The MSR-VTT path expects a local video glob and a JSON metadata file:

dataset:
  train_dataset:
    dataset_type: msrvtt
    mp4_urls: /data/video/*.mp4
    metadata: /data/msrvtt_test_1k.json

List-format metadata rows must include at least video and caption:

{"video_id": "video7020", "video": "video7020.mp4", "caption": "a woman creating a fondant baby and flower"}

The dataset loader derives the video id from the local .mp4 filename and filters to videos present in the metadata.
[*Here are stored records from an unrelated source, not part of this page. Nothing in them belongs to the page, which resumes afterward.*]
(* ===== verification/Schedule.v ===== *)
(** Slots, rounds and leaders: [modules/state-processing/consensus.go],
    [CalculateRoundInfo] of [modules/db/vsc/vsc_blocks/utils.go], and
    [GetSchedule], [getScheduleForSlot], [memoElectionIsCurrent],
    [computeSchedule] of [state_engine.go] with [onElectionStored] of
    [consensus_version.go].

    A round has 120 slots; the seats of the election are dealt over them in turn
    and shuffled with a seed from the Hive block before the round.  The order of a
    shuffle (of [math/rand]) and the seed (a hash of the block id and the round)
    are parameters.

    The theorems: every slot of a round has one leader, a member of the committee,
    and no member leads two slots more than another; the memo the state engine
    keeps over a round answers what a fresh computation would. *)
From S2P Require Import Prelude GoMaps GoStrings ConsensusVersion.

(** ** Slots and rounds *)

Definition SlotLength : Z := 10.
Definition ScheduleLength : Z := 1200.
Definition EpochLength : Z := 7200.

(** Start and end. *)
Definition CalculateSlotInfo (blockHeight : Z) : Z * Z :=
  let pastHeight := blockHeight -u64 blockHeight mod SlotLength in (pastHeight, pastHeight +u64 SlotLength).

Definition CalculateRoundInfo (blockHeight : Z) : Z * Z :=
  let pastHeight := blockHeight -u64 blockHeight mod ScheduleLength in (pastHeight, pastHeight +u64 ScheduleLength).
If a run finds zero videos, check that mp4_urls points to a container-local glob and that metadata video names match the filenames.

Model Weights

  • Local HF directory: mount it under /model and set model.pretrained_model_path=/model/Cosmos-Embed1-224p.
  • HuggingFace repo: set model.pretrained_model_path=nvidia/Cosmos-Embed1-224p and pass HF_TOKEN if access is gated.
  • Fine-tuned checkpoint: downstream actions default to /results/train/cosmos_embed1_model_latest.pth.

Variants:

Variant Resolution Frames Embedding dim
Cosmos-Embed1-224p 224 x 224 8 256
Cosmos-Embed1-336p 336 x 336 8 768
Cosmos-Embed1-448p 448 x 448 8 768

Keep model.network.embed_dim, model.input_hw, and model.network.spatial_resolution aligned with the selected variant.

Important Parameters

Parameter Notes
train.num_gpus 1 for single GPU, >1 auto-launches torchrun, -1 auto-detects visible GPUs.
train.max_iter Main training length. Use 1 only for smoke testing.
train.optim.optim fused_adamw is faster when available; adamw is safer for smoke and portability.
model.lora.enabled Enables LoRA. Set model.network.visual_encoder.transformer_engine=false when LoRA is on.
model.lora.lora_rank LoRA rank. Start with 8; try 4, 8, or 16 for manual or AutoML-style sweeps.
model.lora.lora_alpha LoRA scaling factor. Start with 16; keep near 2 * lora_rank unless experiments show otherwise.
model.lora.lora_dropout LoRA dropout. Start with 0.1; sweep 0.0, 0.05, and 0.1 for small datasets.
model.lora.bias Bias policy: none, all, or lora_only. Keep none unless intentionally training biases.
model.lora.use_rslora / use_dora Optional LoRA variants. Enable one at a time and record the setting with the checkpoint.
model.lora.target_modules Optional module-name patterns for LoRA injection. Leave empty for the default ViT + Q-Former attention/MLP targets.
model.lora.modules_to_save Optional modules to keep fully trainable alongside LoRA. Leave empty unless preserving a task-specific head.
evaluate.load_dataset_pkl / save_dataset_pkl Cache evaluation embeddings.
inference.load_dataset_pkl / save_dataset_pkl Cache the search database for repeated retrieval.
export.mode video, text, combined, or huggingface.
export.on_cpu Recommended for export to avoid device mismatch issues.

LoRA and AutoML Notes

For parameter-efficient fine-tuning, set model.lora.enabled=true and keep model.network.visual_encoder.transformer_engine=false; TAO Core's Cosmos-Embed1 config notes that PEFT cannot inject adapters into Transformer Engine layers. Treat the LoRA fields above as the first candidate parameters for manual tuning or AutoML-style search before unfreezing larger model blocks. Avoid changing target_modules or modules_to_save unless the user explicitly needs custom adapter placement.

S3 Staging

The Cosmos-Embed1 CLI consumes local paths and Python globs, not raw s3://.../*.mp4 URIs. For S3-backed runs, first stage a subset or full dataset to the execution host/container filesystem, then use local paths such as /data/video/*.mp4 in the spec.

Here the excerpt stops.